Como siempre, la primera visión crítica apunta al poderoso. En este caso, a cierta falta de profundidad del seleccionado nacional; a la falta de ajuste en ese toque crucial en el que toda defensa queda en ridículo. Antes que ese cuestionamiento, prefiero valorar la intención de darles sentido a los pases, aun con señales de abuso. A veces de lateralidad mal entendida. A veces del pase largo dejando aislado al receptor.

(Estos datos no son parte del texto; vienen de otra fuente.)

(* ===== verification/LockRsm.v ===== *)
(** The replicated lock service: lock_server_cache_rsm.cc and lock_client_cache_rsm.cc, whose
    methods the program leaves unwritten, and the lock server process of lock_smain.cc, which
    runs them.

    The methods are modelled as they stand: [acquire] and [release] answer OK at once, the
    state that is transferred is empty.  [smain_server] is the server main() sets up, and
    [serve] takes one request through the two halves of [dispatch] and its handler. *)
From Stdlib Require Import ZArith Lia Ascii String.
From stdpp Require Import base gmap list strings.
From S2P Require Import Prelude TextIO Marshall Protocols RpcServer Stubs.
Local Open Scope Z_scope.

Module lock_server_cache_rsm.
(** [nacquire] is never set; [rsm], where it is stored, is not used. *)
Record server := Server { nacquire : Z }.

(** The variable for the result, [r], is not assigned. *)
Definition acquire (r : Z) (s : server) (lid : Z) (id : cstring) (xid : Z) : server * Z * Z :=
  (s, lock_protocol.OK, r).
Definition release (r : Z) (s : server) (lid : Z) (id : cstring) (xid : Z) : server * Z * Z :=
  (s, lock_protocol.OK, r).
Definition stat (s : server) (lid : Z) : server * Z * Z := (s, lock_protocol.OK, nacquire s).
Definition marshal_state (s : server) : cstring := [].
Definition unmarshal_state (s : server) (state : cstring) : server := s.
End lock_server_cache_rsm.

Module lock_client_cache_rsm.
(** [rand_n] is the value of [rand]. *)
Definition rlock_port (rand_n : Z) : Z := Z.lor (Z.rem rand_n 32000) (Z.shiftl 1 10).
Definition client_id (rand_n : Z) : cstring := cs "127.0.0.1:" ++ print_dec (rlock_port rand_n).
Definition acquire (lid : Z) : Z := lock_protocol.OK.
Definition release (lid : Z) : Z := lock_protocol.OK.
Definition revoke_handler (lid xid : Z) : Z := 0.
Definition retry_handler (lid xid : Z) : Z := 0.
End lock_client_cache_rsm.

(** The port a client listens on is neither privileged nor out of range. *)
Lemma rlock_port_range n : 0 <= n -> 1024 <= lock_client_cache_rsm.rlock_port n < 2 ^ 15.
Proof.
  intros Hn. unfold lock_client_cache_rsm.rlock_port. change (Z.shiftl 1 10) with 1024.
  pose proof (Z.rem_bound_pos n 32000 Hn ltac:(lia)) as Hr. set (x := Z.rem n 32000) in *.
  assert (Z.log2 (Z.lor x 1024) = Z.max (Z.log2 x) 10) as Hl by (rewrite Z.log2_lor by lia; done).
  assert (Z.log2 x <= 14) by (apply (Z.log2_le_mono x 31999); lia).
  assert (0 < Z.lor x 1024) as Hpos.
  { destruct (Z.lt_trichotomy (Z.lor x 1024) 0) as [Hlt|[Hz|]]; [|by apply Z.lor_eq_0_iff in Hz as [_ ?]|done].
    apply Z.lor_neg in Hlt. lia. }
  destruct (Z.log2_spec _ Hpos) as [Hlo Hhi]. rewrite Hl in *. split.
  - apply (Z.le_trans _ (2 ^ Z.max (Z.log2 x) 10)); [|done]. apply (Z.pow_le_mono_r 2 10); lia.
  - apply (Z.lt_le_trans _ _ _ Hhi). apply Z.pow_le_mono_r; lia.
Qed.

(** * The process of lock_smain.cc *)

(** The numbers of the procedures. *)
Definition proc_acquire : Z := 0x7001.
Definition proc_release : Z := 0x7002.
Definition proc_stat : Z := 0x7003.

Section process.
  Context `{Memory}.
  Import lock_server_cache_rsm.

Definition lock_fn : Type := server -> unmarshall -> marshall -> outcome (server * Z * marshall).

(** The handlers [reg] makes: arguments [lockid_t], [std::string] and [xid_t], result [int].
    [o1], [o2] and [r] are what is in the variables that are not initialized. *)
Definition handle_acquire (o1 o2 r : Z) : lock_fn :=
  handler3 (H0 := marshal_int) (H1 := marshal_ull) (H3 := marshal_ull) (acquire r) o1 [] o2.
Definition handle_release (o1 o2 r : Z) : lock_fn :=
  handler3 (H0 := marshal_int) (H1 := marshal_ull) (H3 := marshal_ull) (release r) o1 [] o2.
Definition handle_stat (o1 : Z) : lock_fn :=
  handler1 (H := marshal_ull) (H0 := marshal_int) stat o1.

Definition smain_server (nonce o1 o2 r : Z) (bind : lock_fn) : outcome (rpcs lock_fn) :=
  s ← rpcs_new nonce 0 bind;
  s ← reg1 s proc_acquire (handle_acquire o1 o2 r);
  s ← reg1 s proc_release (handle_release o1 o2 r);
  reg1 s proc_stat (handle_stat o1).

(** One request, alone: what is sent, if anything. *)
Definition serve (s : rpcs lock_fn) (obj : server) (c : connection) (b : list ascii) (dead : bool)
    : outcome (rpcs lock_fn * server * option (connection * list ascii)) :=
  '(s, v) ← dispatch_begin s c b;
  match v with
  | Ignored => Ret (s, obj, None)
  | Answered c b => Ret (s, obj, Some (c, b))
  | Running f h req =>
      '(obj, ret, rep) ← f obj req marshall_new;
      '(s, c, b) ← dispatch_end s c h ret rep dead;
      Ret (s, obj, Some (c, b))
  end.
End process.

(** * Requests of the wrong arity *)

Lemma u_rawbyte_end u : (u_sz u <= u_ind u)%nat ->
  u_rawbyte u = (Unmarshall (u_buf u) (u_sz u) (u_ind u) false, 0).
Proof. intros Hle. unfold u_rawbyte. by rewrite (proj2 (Nat.leb_le _ _) Hle). Qed.

(** Extracting a number from an empty rest fails. *)
Lemma get_ull_end u : u_wf u -> u_left u = [] -> u_ok (get_ull u).1 = false.
Proof.
  intros (Hl & _) L. assert (u_sz u <= u_ind u)%nat as Hle.
  { unfold u_left in L. apply (f_equal length) in L. rewrite length_drop in L. simpl in L. lia. }
  unfold get_ull, get_uint. rewrite u_rawbyte_end by done. simpl.
  repeat (rewrite u_rawbyte_end by (simpl; done); simpl). done.
Qed.

Section arity.
  Context `{Memory}.

(** A handler of three arguments, the last a number, does not run on a request with two. *)
Lemma handler3_short {S R A1 A2} `{MR : Marshal R, M1 : Marshal A1, M2 : Marshal A2}
    (meth : S -> A1 -> A2 -> Z -> S * Z * R) (a1 : A1) (a2 : A2) o1 o2 o3 s u ret :
  u_wf u -> sendable a1 -> sendable a2 -> u_left u = enc a1 ++ enc a2 ->
  handler3 (H3 := marshal_ull) meth o1 o2 o3 s u ret = Ret (s, rpc_const.unmarshal_args_failure, ret).
Proof.
  intros W S1 S2 L. unfold handler3.
  destruct (get_enc u a1 o1 (enc a2) W S1 L) as (-> & W1 & L1). simpl.
  rewrite <- (app_nil_r (enc a2)) in L1.
  destruct (get_enc _ a2 o2 [] W1 S2 L1) as (-> & W2 & L2).
  cbn [mbind outcome_bind get marshal_ull].
  pose proof (get_ull_end _ W2 L2) as Hok. destruct (get_ull _) as [u3 x]. simpl in Hok.
  cbn [mbind outcome_bind]. unfold okdone. by rewrite Hok.
Qed.

(** What the server main() sets up knows: a request for [acquire] goes to its handler. *)
Lemma smain_procs nonce o1 o2 r bind :
  exists s, smain_server nonce o1 o2 r bind = Ret s /\ nonce_ s = u32 nonce /\
    reply_window_ s = ∅ /\ counting_ s = 0 /\ procs_ s !! proc_acquire = Some (handle_acquire o1 o2 r).
Proof.
  unfold smain_server, rpcs_new, reg1. simpl.
  repeat (rewrite bool_decide_eq_true_2 by (rewrite ?lookup_insert_ne by done; apply lookup_empty); simpl).
  eexists. split; [done|]. simpl. by split_and!.
Qed.

(** The first request of a client is new. *)
Lemma first_is_new (s : rpcs lock_fn) c h (f : lock_fn) u :
  reply_window_ s = ∅ -> counting_ s = 0 ->
  exists s1,
    ('(s, stat) ← checkduplicate_and_update (save_connection (know_client s (rq_clt_nonce h)) (rq_clt_nonce h) c)
        (rq_clt_nonce h) (u32 (rq_xid h)) (u32 (rq_xid_rep h));
     match stat with
     | NEW => Ret (if negb (counting_ s =? 0) then updatestat s (rq_proc h) else s, Running f h u)
     | INPROGRESS => Ret (s, Ignored)
     | DONE b => Ret (s, Answered c b)
     | FORGOTTEN => Ret (s, Answered c (error_reply h rpc_const.atmostonce_failure))
     end) = Ret (s1, Running f h u).
Proof.
  intros Hw Hc. unfold know_client. rewrite Hw, lookup_empty. unfold checkduplicate_and_update, save_connection.
  simpl. destruct (conns_ s !! _) as [c'|]; [destruct (compare c' c <? 0)|];
    simpl; rewrite lookup_insert_eq; simpl; eauto.
Qed.

(** C28 (the lock server aborts): the lock server process registers methods of three arguments,
    while the clients of the file system, [lock_client_cache], send two: the first request of
    any of them for a lock, on a fresh server, fails the assertion on the arguments in
    [dispatch], and the process aborts. *)
Theorem lock_server_aborts nonce o1 o2 r bind obj c (lid : Z) (id : cstring) h dead s :
  smain_server nonce o1 o2 r bind = Ret s ->
  is_u64 lid -> sendable id -> wf_req_header h -> rq_proc h = proc_acquire ->
  (rq_srv_nonce h = 0 \/ rq_srv_nonce h = u32 nonce) ->
  Z.of_nat (m_ind (call2 (H0 := marshal_ull) lid id)) < 2 ^ 31 ->
  serve s obj c (m_bytes (pack_req_header (call2 (H0 := marshal_ull) lid id) h)) dead = Fault AssertFail.
Proof.
  intros Es Hlid Hid Hh Hp Hn Hsz. destruct (smain_procs nonce o1 o2 r bind) as (s' & E & Hno & Hw & Hcn & Hpr).
  rewrite Es in E. injection E as <-.
  destruct marshall_new_wf as [W0 E0].
  destruct (put_appends (Marshal := marshal_ull) marshall_new lid W0) as [W1 E1].
  destruct (put_appends (put (Marshal := marshal_ull) marshall_new lid) id W1) as [W2 E2].
  destruct (req_header_roundtrip _ h W2 Hh Hsz) as (u & Eu & Wu & Lu).
  rewrite E2, E1, E0, app_nil_l in Lu.
  assert (exists s1, dispatch_header s c h u = Ret (s1, Running (handle_acquire o1 o2 r) h u)) as [s1 Ed].
  { unfold dispatch_header. rewrite Hno, Hp, Hpr.
    replace (negb (rq_srv_nonce h =? 0) && negb (rq_srv_nonce h =? u32 nonce)) with false by (destruct Hn; lia).
    destruct (rq_clt_nonce h =? 0); [simpl; rewrite Hcn; eauto|].
    destruct (first_is_new s c h (handle_acquire o1 o2 r) u Hw Hcn) as [s1 E1']. exists s1. by rewrite <- Hp. }
  unfold serve, dispatch_begin. change (call2 lid id) with (put (put (Marshal := marshal_ull) marshall_new lid) id).
  rewrite Eu. destruct Wu as (? & ? & ? & Hok) eqn:HWu. rewrite Hok. simpl. clear HWu. rewrite Ed. simpl.
  unfold handle_acquire. rewrite (handler3_short _ lid id) by done. done.
Qed.
End arity.

(** * A client asks for a lock *)

Module lock_rsm_example.
#[local] Instance zeroed : Memory := char_of_Z 0.
Definition no_bind : lock_fn := fun s _ ret => Ret (s, 0, ret).
Definition first_acquire : req_header := ReqHeader 2 proc_acquire 77 5 1.
Definition the_server : outcome (rpcs lock_fn) := smain_server 5 0 0 0 no_bind.

Lemma lock_server_aborts_witness :
  exists s, the_server = Ret s /\
    serve s (lock_server_cache_rsm.Server 0) (Connection 7 1 0)
      (m_bytes (pack_req_header (call2 (H0 := marshal_ull) 1 (cs "127.0.0.1:4000")) first_acquire)) false
    = Fault AssertFail.
Proof.
  destruct (smain_procs 5 0 0 0 no_bind) as (s & E & _). exists s. split; [exact E|].
  apply (lock_server_aborts 5 0 0 0 no_bind _ _ 1 (cs "127.0.0.1:4000") first_acquire false s E);
    [unfold is_u64; lia|vm_compute; reflexivity|vm_compute; repeat split; congruence|reflexivity|right; reflexivity|vm_compute; reflexivity].
Defined.
End lock_rsm_example.
Record hinfo := Hinfo { h_cl : option rpcc; refcnt : Z; h_del : bool; h_m : cstring }.

(** The manager, the heap and the next free address; a handle is the address it holds,
    or none. *)
Record handle_mgr := HandleMgr { hmap : gmap cstring positive; heap : gmap positive hinfo;
                                 next : positive }.
Definition mgr_new : handle_mgr := HandleMgr ∅ ∅ 1.

Definition deref (s : handle_mgr) (a : positive) : outcome hinfo :=
  match heap s !! a with Some h => Ret h | None => Fault Undefined end.
Definition store (s : handle_mgr) (a : positive) (h : hinfo) : handle_mgr :=
  HandleMgr (hmap s) (<[a := h]> (heap s)) (next s).

Definition get_handle (s : handle_mgr) (m : cstring) : outcome (handle_mgr * option positive) :=
  match hmap s !! m with
  | None =>
      let a := next s in
      Ret (HandleMgr (<[m := a]> (hmap s)) (<[a := Hinfo None 1 false m]> (heap s)) (Pos.succ a), Some a)
  | Some a =>
      h ← deref s a;
      if negb (h_del h)
      then Ret (store s a (Hinfo (h_cl h) (refcnt h + 1) (h_del h) (h_m h)), Some a)
      else Ret (s, None)
  end.
(* ===== verification/LockServer.v ===== *)
(** The lock server without caching: lock_server.cc, and the client stubs lock_client.cc.

    The server gives a lock to one client at a time; an [acquire] of a lock that is held
    waits on a condition variable, so a thread here tries, and tries again after each
    wake-up. *)
From Stdlib Require Import ZArith Lia.
From stdpp Require Import base gmap list.
From S2P Require Import Prelude Protocols.
Local Open Scope Z_scope.

Definition UNLOCKED : Z := 999999999.
Record lock_info := LockInfo { acquire_count : Z; li_clt : Z }.
Record lock_server := LockServer { nacquire : Z; lock_list : gmap Z lock_info }.
Definition lock_server_new : lock_server := LockServer 0 ∅.

Definition stat (s : lock_server) (clt lid : Z) : Z * Z := (lock_protocol.OK, nacquire s).

(** A try of [acquire]: the new state and the status, or the wait goes on. *)
Definition acquire_try (s : lock_server) (clt lid : Z) : option (lock_server * Z) :=
  match lock_list s !! lid with
  | None =>
      Some (LockServer (nacquire s) (<[lid := LockInfo 1 clt]> (lock_list s)), lock_protocol.OK)
  | Some l =>
      if negb (li_clt l =? UNLOCKED) then None
      else Some (LockServer (nacquire s)
                   (<[lid := LockInfo (s32 (acquire_count l + 1)) clt]> (lock_list s)), lock_protocol.OK)
  end.

(** A release of a lock the server has never heard of follows an end iterator. *)
Definition release (s : lock_server) (clt lid : Z) : outcome (lock_server * Z) :=
  match lock_list s !! lid with
  | None => Fault Undefined
  | Some l =>
      if li_clt l =? clt
      then Ret (LockServer (nacquire s) (<[lid := LockInfo (acquire_count l) UNLOCKED]> (lock_list s)),
                lock_protocol.OK)
      else Ret (s, lock_protocol.IOERR)
  end.

(** The stubs: [lock_client::acquire] and [release] return the reply variable, which the
    handlers never set, and not the status. *)
Definition stub_acquire (ret r : Z) : outcome Z :=
  _ ← verify ((ret =? lock_protocol.OK) || (ret =? lock_protocol.RETRY)); Ret r.
Definition stub_release (ret r : Z) : outcome Z :=
  _ ← verify (ret =? lock_protocol.OK); Ret r.
Definition stub_stat (ret r : Z) : outcome Z :=
  _ ← verify (ret =? lock_protocol.OK); Ret r.

(** * Sequences of requests *)

Inductive lock_req := Acquire (clt lid : Z) | Release (clt lid : Z).
Inductive granted := Granted (clt lid : Z) | Waits | Released (clt lid : Z) | NotOwner.

#[global] Instance granted_eq_dec : EqDecision granted.
Proof. solve_decision. Defined.

Definition serve (s : lock_server) (q : lock_req) : outcome (lock_server * granted) :=
  match q with
  | Acquire clt lid =>
      Ret match acquire_try s clt lid with
          | Some (s, _) => (s, Granted clt lid)
          | None => (s, Waits)
          end
  | Release clt lid =>
      '(s, ret) ← release s clt lid;
      Ret (s, if ret =? lock_protocol.OK then Released clt lid else NotOwner)
  end.
Fixpoint serve_all (s : lock_server) (qs : list lock_req) : outcome (lock_server * list granted) :=
  match qs with
  | [] => Ret (s, [])
  | q :: qs =>
      '(s, g) ← serve s q;
      '(s, gs) ← serve_all s qs;
      Ret (s, g :: gs)
  end.

(** * The holder of a lock *)

Definition holder (s : lock_server) (lid : Z) : option Z :=
  match lock_list s !! lid with
  | Some l => if li_clt l =? UNLOCKED then None else Some (li_clt l)
  | None => None
  end.

(** What a request does, seen through the holders alone. *)
Lemma serve_holder s q s' g :
  serve s q = Ret (s', g) ->
  match q with
  | Acquire clt lid =>
      match holder s lid with
      | None => g = Granted clt lid /\ holder s' lid = (if clt =? UNLOCKED then None else Some clt)
      | Some _ => g = Waits /\ s' = s
      end
  | Release clt lid =>
      (g = Released clt lid /\ holder s' lid = None
         /\ (holder s lid = Some clt \/ holder s lid = None))
      \/ (g = NotOwner /\ s' = s)
  end
  /\ forall lid', lid' <> match q with Acquire _ lid | Release _ lid => lid end ->
       holder s' lid' = holder s lid'.
Proof.
  intros E. destruct q as [clt lid|clt lid]; simpl in E.
  - unfold acquire_try in E. unfold holder at 1.
    destruct (lock_list s !! lid) as [l|] eqn:El.
    + destruct (li_clt l =? UNLOCKED) eqn:Eu; simpl in E; inv_ret; simplify_eq/=.
      * split; [split; [done|]; unfold holder; simpl; by rewrite lookup_insert_eq|].
        intros lid' Hne. unfold holder. simpl. by rewrite lookup_insert_ne.
      * done.
    + inv_ret. simplify_eq/=.
      split; [split; [done|]; unfold holder; simpl; by rewrite lookup_insert_eq|].
      intros lid' Hne. unfold holder. simpl. by rewrite lookup_insert_ne.
  - apply bind_ret_inv in E as ([s1 ret] & E1 & E). unfold release in E1.
    destruct (lock_list s !! lid) as [l|] eqn:El; [|done].
    destruct (li_clt l =? clt) eqn:Ec; simplify_eq/=.
    + split.
      * left. split; [done|]. unfold holder; simpl. rewrite lookup_insert_eq, El. simpl. split; [done|].
        apply Z.eqb_eq in Ec as ->. destruct (clt =? UNLOCKED); auto.
      * intros lid' Hne. unfold holder. simpl. by rewrite lookup_insert_ne.
    + split; [by right|done].
Qed.

(** One holder: once a lock has been granted to a client, it is granted to nobody
    until that client has released it. *)
Theorem held_until_released s clt lid s1 qs s' gs :
  clt <> UNLOCKED -> serve s (Acquire clt lid) = Ret (s1, Granted clt lid) ->
  serve_all s1 qs = Ret (s', gs) -> Released clt lid ∉ gs ->
  holder s' lid = Some clt /\ forall clt', Granted clt' lid ∉ gs.
Proof.
  intros Hne E. apply serve_holder in E as [E _].
  destruct (holder s lid); [by destruct E|]. destruct E as [_ Hh]. apply Z.eqb_neq in Hne. rewrite Hne in Hh. apply Z.eqb_neq in Hne.
  revert s1 gs Hh.
  induction qs as [|q qs IH]; simpl; intros s1 gs Hh E Hr.
  - simplify_eq. split; [done|]. intros ? ?%elem_of_nil. done.
  - apply bind_ret_inv in E as ([s2 g] & E1 & E). apply bind_ret_inv in E as ([s3 gs'] & E2 & E).
    simplify_eq. apply not_elem_of_cons in Hr as [Hg Hr]. apply serve_holder in E1 as [E1 Ho].
    assert (holder s2 lid = Some clt /\ forall clt', g <> Granted clt' lid) as [Hh2 Hg2].
    { destruct q as [c l|c l]; destruct (decide (l = lid)) as [->|Hl].
      - rewrite Hh in E1. destruct E1 as [-> ->]. done.
      - rewrite (Ho lid) by done. split; [done|]. intros c' ->. destruct (holder s1 l); by destruct E1 as [[=] _].
      - rewrite Hh in E1. destruct E1 as [(-> & _ & [[= ->]|?])|[-> ->]]; done.
      - rewrite (Ho lid) by done. split; [done|]. intros c' ->. by destruct E1 as [([=] & _)|([=] & _)]. }
    destruct (IH s2 gs' Hh2 E2 Hr) as [Hs Hall]. split; [done|]. intros c'.
    rewrite not_elem_of_cons. split; [|done]. intros Ec. by apply (Hg2 c').
Qed.
Lemma held_until_released_witness :
  exists s1 s' gs, serve lock_server_new (Acquire 7 1) = Ret (s1, Granted 7 1)
    /\ serve_all s1 [Acquire 8 1; Release 8 1; Acquire 8 2] = Ret (s', gs) /\ holder s' 1 = Some 7.
Proof.
  destruct (serve_all (LockServer 0 {[1 := LockInfo 1 7]}) [Acquire 8 1; Release 8 1; Acquire 8 2])
    as [[s' gs]|] eqn:E; [|by vm_compute in E].
  exists (LockServer 0 {[1 := LockInfo 1 7]}), s', gs. split; [done|]. split; [done|].
  apply (held_until_released lock_server_new 7 1 (LockServer 0 {[1 := LockInfo 1 7]})
    [Acquire 8 1; Release 8 1; Acquire 8 2] s' gs); [done|done|exact E|].
  apply (f_equal (fun o => match o with Ret (_, l) => l | _ => [] end)) in E. rewrite <- E.
  apply (bool_decide_unpack _). by vm_compute.
Defined.
Section visit.
  Variables (o : option cstring) (c : cstring) (w : world names).
  Hypothesis (Hrest : at_rest o w) (Hc : names !! sh_me w = Some c).

Lemma visit : exists w0, acquire id w = w0 /\ me w0 = c
  /\ cache_of w0 c = cache_of (handed o c w) c /\ sh_server w0 = sh_server (handed o c w)
  /\ forall k s, visited o c w k s (release id (set_store w0 c k s)).
Proof.
  destruct (visit_open o c w Hrest Hc) as (w0 & E0 & Hh & Hm & Hs & Hca). exists w0.
  split; [done|]. split; [unfold me; by rewrite Hm, Hc|]. split; [done|]. split; [done|]. intros k s.
  destruct (visit_close c (set_store w0 c k s)) as (w1 & E1 & Hr & Hm1 & Hs1 & Hca1);
    [exact Hh|by rewrite <- Hc, <- Hm|].
  rewrite E1. split; [done|by rewrite Hm1|by rewrite Hs1|by rewrite Hca1, cache_of_store, decide_True|].
  intros c' Hne. by rewrite Hca1, cache_of_store, decide_False, Hca.
Qed.

Lemma getfile_visit fin :
  let '(k, s, st, at_) := extent_client.getattr Completed Completed tick id
    (cache_of (handed o c w) c) (sh_server (handed o c w)) in
  exists w', getfile id fin w
      = (w', if st =? extent_protocol.OK then OK else IOERR,
         if st =? extent_protocol.OK then FileInfo (a_size at_) (a_atime at_) (a_mtime at_) (a_ctime at_) else fin)
    /\ visited o c w k s w'.
Proof.
  destruct visit as (w0 & E0 & Hm & Hca & Hs & Hv). rewrite <- Hca, <- Hs.
  unfold getfile. cbn [lc_acquire ec_getattr lc_release world_store]. rewrite E0, Hm.
  destruct (extent_client.getattr _ _ _ _ _ _) as [[[k s] st] at_]. eexists. split; [|apply Hv].
  by destruct (st =? extent_protocol.OK).
Qed.
Lemma readFile_visit buf size :
  is_u64 size ->
  let '(k, s, st, b) := extent_client.get Completed Completed tick tick id []
    (cache_of (handed o c w) c) (sh_server (handed o c w)) in
  exists w', readFile id buf size 0 w
      = (w', if st =? extent_protocol.OK then OK else IOERR,
         if st =? extent_protocol.OK then take (Z.to_nat size) b else buf)
    /\ visited o c w k s w'.
Proof.
  intros Hz. destruct visit as (w0 & E0 & Hm & Hca & Hs & Hv). rewrite <- Hca, <- Hs.
  unfold readFile. cbn [lc_acquire ec_get lc_release world_store]. rewrite E0, Hm.
  destruct (extent_client.get _ _ _ _ _ _ _ _) as [[[k s] st] b]. eexists. split; [|apply Hv].
  change (u64 0) with 0. destruct (st =? extent_protocol.OK); [|done].
  rewrite (proj2 (Z.ltb_ge _ _)) by lia. by rewrite u64_id.
Qed.
(** A write over a copy that is shorter. *)
Lemma writeFile_visit data e :
  Z.of_nat (length data) < 2 ^ 64 -> (length (extent_client.c_buf e) <= length data)%nat ->
  cache_of (handed o c w) c !! id = Some e ->
  exists w' e', writeFile id data 0 w = Ret (w', OK) /\ extent_client.is_dirty e' = true
    /\ extent_client.c_buf e' = data
    /\ visited o c w (<[id := e']> (cache_of (handed o c w) c)) (sh_server (handed o c w)) w'.
Proof.
  intros Hz Hlen He. destruct visit as (w0 & E0 & Hm & Hca & Hs & Hv). rewrite <- Hca, <- Hs in *.
  unfold writeFile. cbn [lc_acquire ec_get ec_put lc_release world_store]. rewrite E0, Hm.
  unfold extent_client.get. rewrite He. cbn [fst snd Z.eqb extent_protocol.OK].
  change (me (set_store w0 c _ _)) with (me w0). rewrite Hm.
  rewrite (u64_id (0 + _)) by width_lia. change (Z.to_nat (u64 0)) with 0%nat. cbn [Nat.ltb Nat.leb take app].
  match goal with |- context [drop (0 + length data) ?x] => set (cur := x) end.
  assert (drop (0 + length data) cur = []) as ->.
  { apply drop_ge. unfold cur. case_match; rewrite ?length_resize; lia. }
  rewrite app_nil_r. unfold extent_client.put. rewrite cache_of_store, decide_True, lookup_insert_eq by done.
  cbn [fst snd]. eexists _, (extent_client.Cached true _ _ data). split; [reflexivity|]. split; [reflexivity|]. split; [reflexivity|].
  rewrite insert_insert_eq.
  match goal with |- visited _ _ _ ?k ?s (release _ (set_store (set_store _ _ ?k0 ?s0) _ _ _)) =>
    replace (set_store (set_store w0 c k0 s0) c k s) with (set_store w0 c k s); [apply Hv|] end.
  unfold set_store. cbn. by rewrite insert_insert_eq.
Qed.
End visit.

En todo caso, durante ese lapso –y el tramo inicial del segundo–, ése de saber qué se siente, de reencontrarse, de esquivar la sombra constante de un equipo avaro y salvar los tobillos del roce tosco, la Argentina fue demasiado más. Tanto como para justificar desde su peligrosidad el error de Samudio en el primer gol y para certificar que, dentro de los porcentajes que siempre se dividen a la hora de sancionar un penal o no, la decisión de Roldán le aportó un poco más de justicia a un desarrollo desvencijado tanto desde la intención argentina como desde la, no por previsible, justificable postura de rival sin ambición que tuvo el conjunto del Pelado Díaz.
¿Habrá sido la sensación de placidez, de suponer que el único misterio que quedaba por resolver era el de la diferencia final? ¿O fue la rebeldía de un rival que decidió salir del sinsentido de aspirar a perder por poco?
De todo un poco. Mérito ajeno, de la mano de un par de cambios certeros y del pie derecho de Ortigoza, que le dio a la pelota un destino certero e hiriente. Desmérito propio de un seleccionado nacional que ya no sólo fue impreciso para despegar hacia la goleada, sino que comenzó a fallar desde la mitad de la cancha hacia su área. Con errores individuales, perdiendo en el mano a mano y abusando de infracciones y errores colectivos como en cada jugada parada propia, en las que no sólo no se ganó en ataque sino que se abrieron cráteres para neutralizar la contra.
Entonces, el fútbol volvió a dar una lección de impredecibilidad. Tanto más fue Argentina y tan poco terminó siendo. Un desenlace tan incomprensible como, finalmente se vio, fue la no intención inicial de los paraguayos.
Argentina debió ganar. Tuvo todo para hacerlo cómodamente. Pero se volvió a casa repleto de dudas: siempre es más fácil corregir los errores cuando no se gana siendo inferior que cuando se desperdician una ventaja y una superioridad que, durante una hora, parecieron enormes.
Cualquier empate en el debut hubiera sido una mala noticia. Pero éste, viniendo de un 2 a 0 arriba ante un rival reducido a la condición de sparring, mete miedo.